Saved data entries:
#####
(* ===== verification/_CoqProject ===== *)
-Q . S2P
Prelude.v
Hoare.v
CString.v
Mutex.v
Store.v
Scanner.v
Numbers.v
Printf.v
KeyFile.v
Snapshot.v
Options.v
Handlers.v
Protocol.v
Words.v
Connection.v
Isolation.v
Lifecycle.v
Invariant.v
Lemma st_bind_assoc c k h s :
  st_bind (st_bind c k) h s = st_bind c (fun a => st_bind (k a) h) s.
Proof. unfold st_bind. by destruct (c s) as [[??]|]. Qed.

Lemma st_bind_Ok c k s a s' : c s = Ok (a, s') -> st_bind c k s = k a s'.
Proof. unfold st_bind. by intros ->. Qed.

Lemma st_bind_Fault c k s f : c s = Fault f -> st_bind c k s = Fault f.
Proof. unfold st_bind. by intros ->. Qed.

(** A bind returns exactly when both halves do. *)
Lemma st_bind_Ok_inv c k s b s2 :
  st_bind c k s = Ok (b, s2) ->
  exists a s1, c s = Ok (a, s1) /\ k a s1 = Ok (b, s2).
Proof. unfold st_bind. destruct (c s) as [[a s1]|]; [eauto|done]. Qed.

End monad_laws.

Section zoom_laws.
Context {S T A : Type} (get : S -> T) (set : T -> S -> S).

Lemma zoom_Ok (c : ST T A) s a t :
  c (get s) = Ok (a, t) -> zoom get set c s = Ok (a, set t s).
Proof. unfold zoom. by intros ->. Qed.

Lemma zoom_Fault (c : ST T A) s f :
  c (get s) = Fault f -> zoom get set c s = Fault f.
Proof. unfold zoom. by intros ->. Qed.

Lemma zoom_Ok_inv (c : ST T A) s a s' :
  zoom get set c s = Ok (a, s') ->
  exists t, c (get s) = Ok (a, t) /\ s' = set t s.
Proof. unfold zoom. destruct (c (get s)) as [[??]|]; naive_solver. Qed.

End zoom_laws.

#[export] Hint Rewrite @st_bind_ret_l @st_bind_ret_r @st_bind_assoc : udb.
#[export] Hint Resolve zoom_Ok zoom_Fault : udb.

(** ** Pointers *)

(** A C pointer to an object of the heap: [NULL], a live object, or a
    pointer whose object was destroyed. *)
Inductive handle (A : Type) : Type :=
| Null
| Live (a : A)
| Dangling.

Arguments Null {A}.
Arguments Live {A} a.
Arguments Dangling {A}.

Definition is_Live {A} (h : handle A) : Prop :=
  match h with Live _ => True | _ => False end.

#[export] Instance is_Live_dec {A} (h : handle A) : Decision (is_Live h).
Proof. destruct h; simpl; apply _. Defined.

(** The object behind a live pointer. *)
Definition deref {A} (h : handle A) : option A :=
  match h with Live a => Some a | _ => None end.

Lemma is_Live_deref {A} (h : handle A) : is_Live h <-> is_Some (deref h).
Proof. destruct h; simpl; split; try done; by intros [??]. Qed.

Lemma deref_Some {A} (h : handle A) a : deref h = Some a <-> h = Live a.
Proof. destruct h; naive_solver. Qed.

#[export] Hint Rewrite @deref_Some : udb.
#####
Read the records above. Show each line that has the string "Type".

§ RESULT:
Context {S T A : Type} (get : S -> T) (set : T -> S -> S).
Inductive handle (A : Type) : Type :=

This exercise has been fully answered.